--- DATA Enclosed Below ---

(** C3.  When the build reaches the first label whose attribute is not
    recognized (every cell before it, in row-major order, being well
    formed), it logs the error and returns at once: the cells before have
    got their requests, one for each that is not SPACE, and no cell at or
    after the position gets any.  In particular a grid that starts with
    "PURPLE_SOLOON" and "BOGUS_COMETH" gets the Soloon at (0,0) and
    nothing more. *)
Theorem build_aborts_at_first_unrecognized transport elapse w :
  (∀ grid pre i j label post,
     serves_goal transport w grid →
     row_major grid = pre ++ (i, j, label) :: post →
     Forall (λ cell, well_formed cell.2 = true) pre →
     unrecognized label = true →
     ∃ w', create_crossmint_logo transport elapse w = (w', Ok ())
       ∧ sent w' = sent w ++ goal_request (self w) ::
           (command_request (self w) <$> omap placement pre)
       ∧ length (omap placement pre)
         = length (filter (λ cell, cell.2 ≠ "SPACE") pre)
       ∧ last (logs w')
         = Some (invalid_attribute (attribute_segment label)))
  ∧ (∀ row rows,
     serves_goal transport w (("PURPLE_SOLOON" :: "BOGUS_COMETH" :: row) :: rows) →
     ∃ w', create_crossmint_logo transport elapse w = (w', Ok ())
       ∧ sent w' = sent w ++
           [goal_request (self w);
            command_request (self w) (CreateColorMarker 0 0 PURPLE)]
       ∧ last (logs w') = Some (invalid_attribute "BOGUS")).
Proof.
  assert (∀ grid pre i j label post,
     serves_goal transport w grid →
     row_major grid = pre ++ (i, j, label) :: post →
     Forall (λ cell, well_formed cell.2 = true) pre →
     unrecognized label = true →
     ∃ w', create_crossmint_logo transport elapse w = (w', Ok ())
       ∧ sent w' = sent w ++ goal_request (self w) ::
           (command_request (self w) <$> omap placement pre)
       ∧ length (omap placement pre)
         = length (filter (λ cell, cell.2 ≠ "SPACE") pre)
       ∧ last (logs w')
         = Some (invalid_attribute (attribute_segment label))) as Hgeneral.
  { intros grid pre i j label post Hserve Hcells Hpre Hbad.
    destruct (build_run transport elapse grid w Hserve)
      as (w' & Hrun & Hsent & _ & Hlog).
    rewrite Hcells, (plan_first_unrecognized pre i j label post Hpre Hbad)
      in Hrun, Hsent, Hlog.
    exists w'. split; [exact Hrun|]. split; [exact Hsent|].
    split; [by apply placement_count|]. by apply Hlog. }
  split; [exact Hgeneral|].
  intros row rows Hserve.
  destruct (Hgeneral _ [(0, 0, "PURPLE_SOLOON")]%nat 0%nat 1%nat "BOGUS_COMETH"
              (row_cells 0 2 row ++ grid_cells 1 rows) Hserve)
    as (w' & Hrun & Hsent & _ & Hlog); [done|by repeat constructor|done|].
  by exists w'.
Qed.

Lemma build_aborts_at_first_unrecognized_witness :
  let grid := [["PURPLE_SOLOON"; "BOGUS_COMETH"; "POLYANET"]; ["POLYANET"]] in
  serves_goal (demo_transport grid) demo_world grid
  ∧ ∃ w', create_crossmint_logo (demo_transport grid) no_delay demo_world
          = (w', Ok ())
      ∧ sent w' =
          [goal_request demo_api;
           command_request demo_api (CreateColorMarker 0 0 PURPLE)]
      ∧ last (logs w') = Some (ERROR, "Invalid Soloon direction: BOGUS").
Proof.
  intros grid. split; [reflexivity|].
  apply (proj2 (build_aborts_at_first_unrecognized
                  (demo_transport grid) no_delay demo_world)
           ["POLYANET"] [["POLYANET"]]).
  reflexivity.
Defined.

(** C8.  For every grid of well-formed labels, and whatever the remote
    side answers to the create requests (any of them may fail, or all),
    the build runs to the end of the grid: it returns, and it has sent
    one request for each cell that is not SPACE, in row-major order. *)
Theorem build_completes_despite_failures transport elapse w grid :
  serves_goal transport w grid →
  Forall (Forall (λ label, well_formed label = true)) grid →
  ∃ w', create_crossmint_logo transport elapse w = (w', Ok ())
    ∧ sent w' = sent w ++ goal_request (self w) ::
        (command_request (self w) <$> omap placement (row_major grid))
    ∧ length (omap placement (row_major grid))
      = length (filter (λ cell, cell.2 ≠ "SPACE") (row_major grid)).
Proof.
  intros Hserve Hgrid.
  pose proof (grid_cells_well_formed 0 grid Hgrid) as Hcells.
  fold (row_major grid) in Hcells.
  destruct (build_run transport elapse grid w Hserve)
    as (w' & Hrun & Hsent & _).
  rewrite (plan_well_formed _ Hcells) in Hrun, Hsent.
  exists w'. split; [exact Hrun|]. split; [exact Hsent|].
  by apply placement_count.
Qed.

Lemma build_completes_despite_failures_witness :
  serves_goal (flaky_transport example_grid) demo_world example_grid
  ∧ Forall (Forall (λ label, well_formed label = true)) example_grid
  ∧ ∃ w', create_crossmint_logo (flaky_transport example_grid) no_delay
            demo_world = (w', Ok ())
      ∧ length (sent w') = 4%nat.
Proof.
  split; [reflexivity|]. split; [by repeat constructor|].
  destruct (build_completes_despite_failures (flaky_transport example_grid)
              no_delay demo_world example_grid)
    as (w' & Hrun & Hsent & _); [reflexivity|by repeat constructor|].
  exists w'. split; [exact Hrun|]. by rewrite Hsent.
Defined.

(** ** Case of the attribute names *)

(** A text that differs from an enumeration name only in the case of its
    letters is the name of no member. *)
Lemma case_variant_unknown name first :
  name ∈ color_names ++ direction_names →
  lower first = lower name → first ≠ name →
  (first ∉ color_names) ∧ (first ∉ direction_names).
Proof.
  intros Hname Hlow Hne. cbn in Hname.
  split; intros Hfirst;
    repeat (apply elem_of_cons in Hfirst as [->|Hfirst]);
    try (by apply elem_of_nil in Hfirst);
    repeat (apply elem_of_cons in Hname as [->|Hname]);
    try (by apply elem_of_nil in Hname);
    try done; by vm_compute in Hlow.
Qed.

--- End of Enclosed DATA ---
--- DATA Enclosed Below ---

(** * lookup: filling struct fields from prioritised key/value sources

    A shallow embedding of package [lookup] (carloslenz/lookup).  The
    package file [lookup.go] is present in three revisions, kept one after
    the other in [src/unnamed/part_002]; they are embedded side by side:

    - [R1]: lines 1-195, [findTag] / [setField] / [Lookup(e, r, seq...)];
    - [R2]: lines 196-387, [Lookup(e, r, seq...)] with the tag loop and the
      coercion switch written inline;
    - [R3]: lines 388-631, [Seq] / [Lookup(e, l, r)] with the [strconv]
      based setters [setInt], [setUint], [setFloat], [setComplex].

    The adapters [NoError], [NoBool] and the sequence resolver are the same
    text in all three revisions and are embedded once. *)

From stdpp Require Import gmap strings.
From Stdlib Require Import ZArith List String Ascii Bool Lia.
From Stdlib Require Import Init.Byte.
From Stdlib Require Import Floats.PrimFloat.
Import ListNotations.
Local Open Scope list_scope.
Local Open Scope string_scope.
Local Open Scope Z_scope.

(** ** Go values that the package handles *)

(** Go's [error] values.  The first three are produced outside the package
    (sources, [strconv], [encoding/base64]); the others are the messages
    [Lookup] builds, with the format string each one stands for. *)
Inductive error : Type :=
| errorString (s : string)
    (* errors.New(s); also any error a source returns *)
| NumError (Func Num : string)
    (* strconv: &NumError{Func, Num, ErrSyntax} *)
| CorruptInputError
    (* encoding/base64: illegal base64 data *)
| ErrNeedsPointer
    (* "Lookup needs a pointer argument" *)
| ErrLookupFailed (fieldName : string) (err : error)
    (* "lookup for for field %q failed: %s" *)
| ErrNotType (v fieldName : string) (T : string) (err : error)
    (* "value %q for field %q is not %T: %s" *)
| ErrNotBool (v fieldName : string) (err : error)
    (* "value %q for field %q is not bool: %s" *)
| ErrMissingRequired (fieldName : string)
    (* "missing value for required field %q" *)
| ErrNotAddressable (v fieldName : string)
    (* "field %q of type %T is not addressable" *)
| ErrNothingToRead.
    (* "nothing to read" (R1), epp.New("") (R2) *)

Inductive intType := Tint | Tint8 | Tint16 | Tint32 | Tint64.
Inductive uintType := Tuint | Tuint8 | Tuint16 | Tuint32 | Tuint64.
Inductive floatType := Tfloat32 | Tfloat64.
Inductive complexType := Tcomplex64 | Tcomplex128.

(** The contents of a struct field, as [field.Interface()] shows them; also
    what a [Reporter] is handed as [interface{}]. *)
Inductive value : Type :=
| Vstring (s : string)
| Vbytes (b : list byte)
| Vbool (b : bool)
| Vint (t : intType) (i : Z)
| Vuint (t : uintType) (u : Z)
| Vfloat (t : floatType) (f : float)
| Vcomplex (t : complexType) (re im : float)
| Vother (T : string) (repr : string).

--- End of Enclosed DATA ---

- YOUR OBJECTIVE
Apply a filter for "them" to the data above, then copy each line that matches.

- SOLUTION
    side answers to the create requests (any of them may fail, or all),
(** The contents of a struct field, as [field.Interface()] shows them; also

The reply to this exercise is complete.